Desert railway in Mauritania: 09.03. – 20.03.2022

Desert railway in Mauritania

Between 1961 and 1963, the mining company “Société Anonyme des Mines de Fer de la Mauritanie” built a 652km long standard gauge line from the Atlantic port of Nouadhibou to the iron ore mines in Zouérate. From the beginning, the railway held a record:- the longest regular trains in the world, with its loaded trains of up to 2.5km (1.6 miles), hauled by up to four, and occasionally five, diesel locomotives. The line runs close to the border with Western Sahara, through sparsely or non-populated desert areas.
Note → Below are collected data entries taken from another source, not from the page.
(* ===== verification/Ext4Use.v ===== *)
(** The blocks that are in use, over all block groups: how changing the bitmap
    and the chunks of one group changes them, and the room that is left in the
    holes. *)
From stdpp Require Import base gmap list numbers strings.
From Stdlib Require Import ZArith Lia.
From S2P Require Import Prelude Ext4Base Ext4Allocate Ext4Bitmap Ext4Blocks.

(** * Blocks in use *)

(** A region without its links. *)
Record span := Span { sp_block : Z; sp_len : Z; sp_bg : Z }.

Definition in_span (sp : span) (B : Z) : Prop := sp_block sp <= B < sp_block sp + sp_len sp.

Section Use.
Context (info : fs_info) (aux_info : fs_aux_info) (Hgeo : geometry_ok info).

Definition in_group (bg : block_group_info) (B : Z) : Prop :=
  first_block bg <= B < first_block bg + blocks_per_group info.

(** Every group keeps its invariant, and the groups follow one another. *)
Record groups_ok (l : list block_group_info) : Prop := GroupsOk {
  go_bg : Forall (bg_ok info aux_info) l;
  go_first : forall (i : nat) bg, l !! i = Some bg ->
    first_block bg = first_data_block aux_info + Z.of_nat i * blocks_per_group info /\
    0 <= first_block bg /\ first_block bg + blocks_per_group info < 2 ^ 32;
}.

(** Block [B] is marked in the bitmap of its group. *)
Definition used (l : list block_group_info) (B : Z) : Prop :=
  exists (i : nat) bg, l !! i = Some bg /\ in_group bg B /\
    bit (block_bitmap bg) (B - first_block bg) = true.

(** The blocks of [sp] are marked, and in one chunk of the group. *)
Definition in_use (l : list block_group_info) (sp : span) : Prop :=
  0 < sp_len sp /\ exists (i : nat) bg, sp_bg sp = Z.of_nat i /\ l !! i = Some bg /\
    owns (chunks bg) (sp_block sp - first_block bg) (sp_len sp) /\
    forall B, in_span sp B -> bit (block_bitmap bg) (B - first_block bg) = true.

Lemma group_unique l (i j : nat) bg bg' B :
  groups_ok l -> l !! i = Some bg -> l !! j = Some bg' -> in_group bg B -> in_group bg' B -> i = j.
Proof.
  intros Hl Hi Hj Hb Hb'. destruct (go_first _ Hl _ _ Hi) as [Hf _], (go_first _ Hl _ _ Hj) as [Hf' _].
  unfold in_group, geometry_ok in *. nia.
Qed.

Lemma used_in_group l (i : nat) bg B :
  groups_ok l -> l !! i = Some bg -> in_group bg B ->
  used l B <-> bit (block_bitmap bg) (B - first_block bg) = true.
Proof.
  intros Hl Hi Hg. split.
  - intros (j & bg' & Hj & Hg' & Hbit). assert (j = i) as -> by by eapply group_unique.
    rewrite Hi in Hj. injection Hj as <-. done.
  - intros. by exists i, bg.
Qed.

Lemma groups_bg l (i : nat) bg : groups_ok l -> l !! i = Some bg -> bg_ok info aux_info bg.
Proof. intros [H _] Hi. rewrite Forall_forall in H. apply H. by eapply list_elem_of_lookup_2. Qed.

Lemma in_use_in_group l sp (i : nat) bg B :
  groups_ok l -> in_use l sp -> sp_bg sp = Z.of_nat i -> l !! i = Some bg -> in_span sp B -> in_group bg B.
Proof.
  intros Hl (_ & j & bg' & E & Hj & Ho & _) Hi Hbg HB. rewrite E in Hi. apply Nat2Z.inj in Hi as ->.
  rewrite Hbg in Hj. injection Hj as <-.
  apply (owns_in_range _ _ _ _ _ (bo_chunks _ _ _ (groups_bg _ _ _ Hl Hbg))) in Ho.
  pose proof (data_end_le info aux_info bg). unfold in_group, in_span in *. lia.
Qed.

Lemma in_use_used l sp B : groups_ok l -> in_use l sp -> in_span sp B -> used l B.
Proof.
  intros Hl Hu HB. pose proof Hu as (_ & i & bg & Hi & Hbg & _ & Hbits).
  eapply used_in_group; [done..| |by apply Hbits]. by eapply in_use_in_group.
Qed.

(** Replacing a group by one in which a range of blocks changed. *)
Lemma update_group v l (i : nat) bg bg' a b :
  groups_ok l -> l !! i = Some bg -> bg_ok info aux_info bg' -> first_block bg' = first_block bg ->
  ranged v (block_bitmap bg) (block_bitmap bg') a b -> 0 <= a -> b <= blocks_per_group info ->
  groups_ok (<[i := bg']> l) /\
  forall B, used (<[i := bg']> l) B <->
    if (first_block bg + a <=? B) && (B <? first_block bg + b) then v = true else used l B.
Proof.
  intros Hl Hi Hok Hf Hr Ha Hb. apply lookup_lt_Some in Hi as Hlt.
  assert (Hl' : groups_ok (<[i := bg']> l)).
  { split.
    - apply Forall_insert; [apply Hl|done].
    - intros j c. rewrite list_lookup_insert. case_decide as Hd; [|apply Hl].
      intros [= <-]. destruct Hd as [-> _]. rewrite Hf. by apply (go_first _ Hl). }
  split; [done|]. intros B.
  assert (Hi' : <[i := bg']> l !! i = Some bg') by by rewrite list_lookup_insert_eq.
  destruct (decide (first_block bg <= B < first_block bg + blocks_per_group info)) as [Hin|Hout].
  - rewrite (used_in_group _ i bg') by (try done; unfold in_group; by rewrite Hf).
    pose proof (used_in_group l i bg B Hl Hi Hin) as Hu. rewrite Hf, (ranged_bit _ _ _ _ _ Hr) by lia.
    destruct (Z.leb_spec a (B - first_block bg)), (Z.ltb_spec (B - first_block bg) b),
      (Z.leb_spec (first_block bg + a) B), (Z.ltb_spec B (first_block bg + b)); cbn; done || lia || by rewrite Hu.
  - replace ((first_block bg + a <=? B) && (B <? first_block bg + b)) with false.
    2:{ symmetry. apply andb_false_iff. rewrite Z.leb_gt, Z.ltb_ge. lia. }
    split; intros (j & c & Hj & Hg & Hbit).
    + destruct (decide (j = i)) as [->|].
      { rewrite Hi' in Hj. injection Hj as <-. unfold in_group in Hg. rewrite Hf in Hg. done. }
      rewrite list_lookup_insert_ne in Hj by done. by exists j, c.
    + destruct (decide (j = i)) as [->|]; [by rewrite Hi in Hj; injection Hj as <-|].
      exists j, c. by rewrite list_lookup_insert_ne.
Qed.

(** A span stays in use when its group keeps it in a chunk and its bits set. *)
Lemma in_use_update l (i : nat) bg bg' sp :
  groups_ok l -> l !! i = Some bg -> first_block bg' = first_block bg -> in_use l sp ->
  (sp_bg sp = Z.of_nat i -> owns (chunks bg) (sp_block sp - first_block bg) (sp_len sp) ->
   (forall B, in_span sp B -> bit (block_bitmap bg) (B - first_block bg) = true) ->
   owns (chunks bg') (sp_block sp - first_block bg) (sp_len sp) /\
   forall B, in_span sp B -> bit (block_bitmap bg') (B - first_block bg) = true) ->
  in_use (<[i := bg']> l) sp.
Proof.
  intros Hl Hi Hf (Hlen & j & c & Hj & Hc & Ho & Hbits) Hkeep. split; [done|].
  destruct (decide (j = i)) as [->|].
  - rewrite Hi in Hc. injection Hc as <-. exists i, bg'. rewrite Hf.
    rewrite list_lookup_insert_eq by by eapply lookup_lt_Some. split; [done|]. split; [done|]. by apply Hkeep.
  - exists j, c. by rewrite list_lookup_insert_ne.
Qed.

(** * The room that is left *)

(** The blocks of the holes of a list of chunks. *)
Fixpoint hole_total (cs : list chunk) : Z :=
  match cs with
  | c :: ((c' :: _) as cs') => c_block c' - c_end c + hole_total cs'
  | _ => 0
  end.

Definition capacity (l : list block_group_info) : Z :=
  foldr (fun bg n => hole_total (chunks bg) + n) 0 l.

Lemma hole_total_cons c c' cs :
  hole_total (c :: c' :: cs) = c_block c' - c_end c + hole_total (c' :: cs).
Proof. done. Qed.

Lemma hole_total_grow cs j c n :
  cs !! j = Some c -> is_Some (cs !! S j) ->
  hole_total (<[j := grow c n]> cs) = hole_total cs - n.
Proof.
  revert j. induction cs as [|d cs IH]; intros j Hj HS; [done|].
  destruct cs as [|e cs]; [by destruct HS|]. destruct j as [|j].
  - injection Hj as ->. change (<[0%nat := grow c n]> (c :: e :: cs)) with (grow c n :: e :: cs).
    rewrite !hole_total_cons. unfold grow, c_end. cbn [c_block c_len]. lia.
  - specialize (IH j Hj HS). rewrite hole_total_cons.
    destruct j as [|j].
    + injection Hj as ->.
      change (hole_total (d :: grow c n :: cs) = c_block c - c_end d + hole_total (c :: cs) - n).
      change (hole_total (grow c n :: cs) = hole_total (c :: cs) - n) in IH.
      rewrite hole_total_cons, IH. cbn [grow c_block]. lia.
    + change (hole_total (d :: e :: <[j := grow c n]> cs) = c_block e - c_end d + hole_total (e :: cs) - n).
      change (hole_total (e :: <[j := grow c n]> cs) = hole_total (e :: cs) - n) in IH.
      rewrite hole_total_cons, IH. lia.
Qed.

Lemma capacity_insert l (i : nat) bg bg' :
  l !! i = Some bg ->
  capacity (<[i := bg']> l) = capacity l + hole_total (chunks bg') - hole_total (chunks bg).
Proof.
  revert i. induction l as [|c l IH]; intros i Hi; [done|]. destruct i as [|i].
  - injection Hi as ->. cbn. lia.
  - change (hole_total (chunks c) + capacity (<[i := bg']> l) =
      hole_total (chunks c) + capacity l + hole_total (chunks bg') - hole_total (chunks bg)).
    rewrite (IH i Hi). lia.
Qed.

Lemma hole_total_nonneg lo lim cs : chunks_ok lo lim cs -> 0 <= hole_total cs.
Proof.
  induction cs as [|c cs IH]; intros Hok; [done|]. destruct cs as [|c' cs]; [done|].
  assert (Hc : c_end c <= c_block c') by (eapply (co_hole _ _ _ Hok 0%nat); by exists c, c').
  change (0 <= c_block c' - c_end c + hole_total (c' :: cs)).
  assert (0 <= hole_total (c' :: cs)); [|lia]. apply IH. split.
  - intros j d Hj. by apply (co_range _ _ _ Hok (S j)).
  - intros j a b (d & d' & H1 & H2 & H). apply (co_hole _ _ _ Hok (S j)). by exists d, d'.
Qed.

Lemma capacity_nonneg l : groups_ok l -> 0 <= capacity l.
Proof.
  intros [H _]. induction H as [|bg l Hbg _ IH]; [done|].
  change (0 <= hole_total (chunks bg) + capacity l).
  pose proof (hole_total_nonneg _ _ _ (bo_chunks _ _ _ Hbg)). lia.
Qed.

(** Without a hole there is no room. *)
Lemma hole_total_zero cs :
  (forall (j : nat) a b, hole cs j a b -> b - a <= 0) -> hole_total cs <= 0.
Proof.
  induction cs as [|c cs IH]; intros H; [done|]. destruct cs as [|c' cs]; [done|].
  change (c_block c' - c_end c + hole_total (c' :: cs) <= 0).
  assert (c_block c' - c_end c <= 0) by (apply (H 0%nat); by exists c, c').
  assert (hole_total (c' :: cs) <= 0); [|lia]. apply IH.
  intros j a b (d & d' & H1 & H2 & E). apply (H (S j)). by exists d, d'.
Qed.

Lemma capacity_zero l :
  (forall (i j : nat) bg a b, l !! i = Some bg -> hole (chunks bg) j a b -> b - a <= 0) -> capacity l <= 0.
Proof.
  induction l as [|bg l IH]; intros H; [done|].
  change (hole_total (chunks bg) + capacity l <= 0).
  assert (hole_total (chunks bg) <= 0) by (apply hole_total_zero; intros; by eapply (H 0%nat)).
  assert (capacity l <= 0) by (apply IH; intros i j b' a b Hi; by apply (H (S i))). lia.
Qed.
End Use.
You can travel by train, but that’s a very dusty adventure!

There are a number of exciting photographic opportunities. The length of the trains and their load, up to 17,000 metric tons, is an amazing sight. The railway operation has its own flair. Just spending the night in the desert, far from any civilisation, and watching an ore train in the distance as the rays of a front headlight of a diesel loco fingers its way through the sand dunes is an incomparable experience.

Mauritania has more to offer than most of us may imagine. Mauritania is far from the beaten track and there is no mass tourism. You’ll experience authenticity and meet open minded people who still see tourism as an opportunity for their country. You’ll not suffer from the daily dance performance alongside the battle for the cold buffet each evening.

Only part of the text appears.